Lemma ending_queue_step p p' : ending p -> queue_step p p' ->
  stopsvr p' = true /\ broadcasted p' = true /\ Forall awake (services p') /\ pool_work p' < pool_work p.
Proof.
  intros [Ho Hs Hb Ha] Hst. pose proof (inv_ring p (or_inv p Ho)) as Hr.
  destruct Hst as [i x p p' Hi Hx Hl He|i p Hi|cfd w p p' Hacc Hl Hw He|cfd p Hacc|cfd w p p' Hacc Hl Hw He].
  - assert (service_work x = 3) as Hwx by (by destruct Hx as [-> | ->]). unfold pool_work.
    destruct (service_enter_stopped i p p' Hr Hs He) as [[H0 ->]|(H0 & cfd & q & Hc & Hq & ->)]; cbn [stopsvr broadcasted set_service services pcx acc];
      (split; [done|]; split; [done|]).
    + split; [by apply Forall_insert|]. rewrite (services_work_insert _ _ _ _ Hi). cbn. lia.
    + rewrite (orderly_head p cfd _ Ho Hc). split; [by apply Forall_insert|]. rewrite (services_work_insert _ _ _ _ Hi), Hq, Hwx.
      destruct (0 <? qwait (pcx p)), (acc p); cbn; lia.
  - by pose proof (Forall_lookup_1 _ _ _ _ Ha Hi).
  - destruct (acceptor_enter_stopped cfd w p p' Hr Hs He) as [[Hf ->]|(q & Hq & ->)]; unfold pool_work;
      cbn [stopsvr broadcasted set_acceptor services pcx acc]; rewrite ?signal_awake by done; rewrite Hacc; cbn [acceptor_work]; split_and!; (done || lia).
  - unfold pool_work. cbn [stopsvr broadcasted set_acceptor services pcx acc]. rewrite Hacc. cbn [acceptor_work]. split_and!; (done || lia).
  - set (p1 := set_pcx (add_qwait (-1) (pcx p)) p) in *.
    destruct (acceptor_enter_stopped cfd w p1 p' Hr Hs He) as [[Hf ->]|(q & Hq & ->)]; unfold pool_work;
      cbn [stopsvr broadcasted set_acceptor services pcx acc]; rewrite ?signal_awake by done; cbn [acc set_pcx p1] in *; rewrite Hacc; cbn [acceptor_work];
      cbn [pcx set_pcx p1 add_qwait qcount services] in *; split_and!; (done || lia).
Qed.

Lemma ending_moves p p' : ending p -> moves p p' -> ending p' /\ pool_work p' < pool_work p.
Proof.
  intros He [Hst Hne]. pose proof (orderly_step p p' (en_orderly p He) Hst) as Ho. destruct Hst as [p p' Hst|i cfd p Hi|cfd p Ha Hs Hc|p Ha|p|p _ Hb].
  - destruct (ending_queue_step p p' He Hst) as (H1 & H2 & H3 & H4). by split.
  - destruct He. split; [split; try done; by apply Forall_insert|]. unfold pool_work. cbn [set_service pcx services acc].
    rewrite (services_work_insert _ _ _ _ Hi). cbn. lia.
  - pose proof (en_stop p He). congruence.
  - destruct He. split; [by split|]. unfold pool_work. cbn [set_acceptor pcx services acc]. rewrite Ha. cbn. lia.
  - destruct Hne. destruct He as [_ Hs _ _]. destruct p. cbn in *. by rewrite Hs.
  - pose proof (en_broadcasted p He). congruence.
Qed.

(** A service thread that has not returned can go on, and so can the acceptor. *)
Lemma ending_queue p : ending p -> wants_queue p -> exists p', moves p p'.
Proof.
  intros He Hgo. destruct (queue_step_some p (inv_ring p (or_inv p (en_orderly p He))) Hgo) as [p' Hq]. exists p'.
  split; [by apply step_queues|]. intros ->. destruct (ending_queue_step p p He Hq) as (_ & _ & _ & ?). lia.
Qed.

Lemma acceptor_moves p : ending p -> acc p <> AExit -> (forall cfd, acc p <> AWait cfd) -> exists p', moves p p'.
Proof.
  intros He Hx Hw. destruct (acc p) as [|cfd|cfd|cfd|cfd|] eqn:E; try (apply ending_queue; [done|right; exists cfd; by auto]).
  - exists (set_acceptor AExit p). split; [by apply step_accept_end|]. intros Heq. by rewrite <-Heq in E.
  - by destruct (Hw cfd).
  - done.
Qed.

Lemma service_moves i x p : ending p -> services p !! i = Some x -> x <> SExit -> exists p', moves p p'.
Proof.
  intros He Hi Hx. pose proof (Forall_lookup_1 _ _ _ _ (en_awake p He) Hi) as Hax.
  destruct x as [| | | |c|]; try done; try (apply ending_queue; [done|left; eexists _, _; split; [exact Hi|]; by auto]).
  eexists. split; [by eapply step_service_done|]. intros Heq. assert (Hi' := f_equal (fun p => services p !! i) Heq).
  cbn in Hi'. by rewrite list_lookup_insert_eq, Hi in Hi' by (by eapply lookup_lt_Some).
Qed.

Lemma ending_progress p : (0 < length (services p))%nat -> ending p -> all_returned p \/ exists p', moves p p'.
Proof.
  intros Hn He. pose proof He as [Ho _ _ _].
  destruct (decide (Forall (fun x => x = SExit) (services p))) as [Hx|Hx].
  2:{ right. apply not_Forall_Exists, Exists_exists in Hx as (x & [i Hi]%list_elem_of_lookup & Hx); [|apply _]. by eapply service_moves. }
  assert (Hin : SExit ∈ services p).
  { destruct (services p) as [|x l]; [cbn in Hn; lia|]. apply Forall_cons in Hx as [-> _]. by left. }
  destruct (or_exit p Ho Hin) as [_ Ha]. destruct (decide (acc p = AExit)) as [Hacc|Hacc].
  - left. split; [done|]. split; [done|]. rewrite Hacc in Ha. split; [done|]. apply (inv_fifo p (or_inv p Ho)).
  - right. apply acceptor_moves; [done|done|]. intros cfd E. by rewrite E in Ha.
Qed.

(** The threads of a CPU end when the broadcast of main finds none of them asleep or
    about to fall asleep at the empty queue: whatever they do then, all service
    threads and the acceptor return, and every queued session is begun before, except
    one at most that the acceptor queues when the last of them has already left; that one is
    never served nor closed. *)
Theorem shutdown_returns size mem n p : 0 < size -> Z.of_nat (length mem) = size -> (0 < n)%nat ->
  reach size mem n p -> stopsvr p = true -> broadcasted p = true -> Forall awake (services p) ->
  Steps.inevitable moves all_returned p.
Proof.
  intros Hs Hm Hn Hr Hst Hb Ha. destruct (orderly_reach size mem n p Hs Hm Hr) as [Ho Hl].
  apply (Steps.inevitable_measure moves (fun p => ending p /\ length (services p) = n) (fun p => Z.to_nat (pool_work p))); [| |by split].
  - intros x x' [Hx Hxl] Hx'. destruct (ending_moves x x' Hx Hx') as [He Hlt]. split; [split; [done|]|].
    + rewrite <-Hxl. apply step_length, Hx'.
    + pose proof (pool_work_nonneg x' (or_inv _ (en_orderly _ He))). lia.
  - intros x [Hx <-]. by apply ending_progress.
Qed.

(** The acceptor comes with a session when the only service thread has returned. *)
Definition late (size : Z) (mem : list Z) : pool := mk_pool (init_per_cpu_ctx size mem) true true [SExit] (AReady 5) [] [].

Lemma late_reach : reach 1 [0] 1 (late 1 [0]).
Proof.
  set (p0 := pool0 1 [0] 1). set (p1 := set_acceptor (AReady 5) p0).
  set (p2 := mk_pool (pcx p1) true false (services p1) (acc p1) [] []).
  set (p3 := mk_pool (pcx p1) true true (services p1) (acc p1) [] []).
  assert (H1 : step p0 p1) by (by apply step_accept).
  assert (H2 : step p1 p2) by apply step_sig_int.
  assert (H3 : step p2 p3) by (by apply (step_broadcast p2)).
  assert (H4 : step p3 (late 1 [0])) by (apply step_queues; by eapply (step_service 0 SIdle p3); [|left| |]).
  repeat (eapply reach_step; [|eassumption]). constructor.
Qed.

Lemma shutdown_returns_witness : Steps.inevitable moves all_returned (late 1 [0]).
Proof. apply (shutdown_returns 1 [0] 1); [lia|done|lia|apply late_reach|done|done|by repeat constructor]. Defined.

(** That session is left in the queue. *)
Lemma session_left : exists p, Steps.reach step (late 1 [0]) p /\ all_returned p /\ contents (pcx p) = [5].
Proof.
  set (p1 := mk_pool (mk_pcx 1 0 0 1 0 [5]) true true [SExit] AIdle [5] []).
  assert (H1 : step (late 1 [0]) p1).
  { apply step_queues, (step_queue 5 0); try done. right. intros Hin. apply list_elem_of_singleton in Hin. done. }
  assert (H2 : step p1 (set_acceptor AExit p1)) by (by apply step_accept_end).
  exists (set_acceptor AExit p1). split; [|by repeat split; repeat constructor].
  eapply Steps.reach_step; [eapply Steps.reach_step; [apply Steps.reach_start|exact H1]|exact H2].
Qed.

════════

An exact retyping of the lines from the one with "Lemma session_left : exists" to the end of the material above, with both ends included and nothing added, is the required answer.

▶ _Exercise solution_
Lemma session_left : exists p, Steps.reach step (late 1 [0]) p /\ all_returned p /\ contents (pcx p) = [5].
Proof.
  set (p1 := mk_pool (mk_pcx 1 0 0 1 0 [5]) true true [SExit] AIdle [5] []).
  assert (H1 : step (late 1 [0]) p1).
  { apply step_queues, (step_queue 5 0); try done. right. intros Hin. apply list_elem_of_singleton in Hin. done. }
  assert (H2 : step p1 (set_acceptor AExit p1)) by (by apply step_accept_end).
  exists (set_acceptor AExit p1). split; [|by repeat split; repeat constructor].
  eapply Steps.reach_step; [eapply Steps.reach_step; [apply Steps.reach_start|exact H1]|exact H2].
Qed.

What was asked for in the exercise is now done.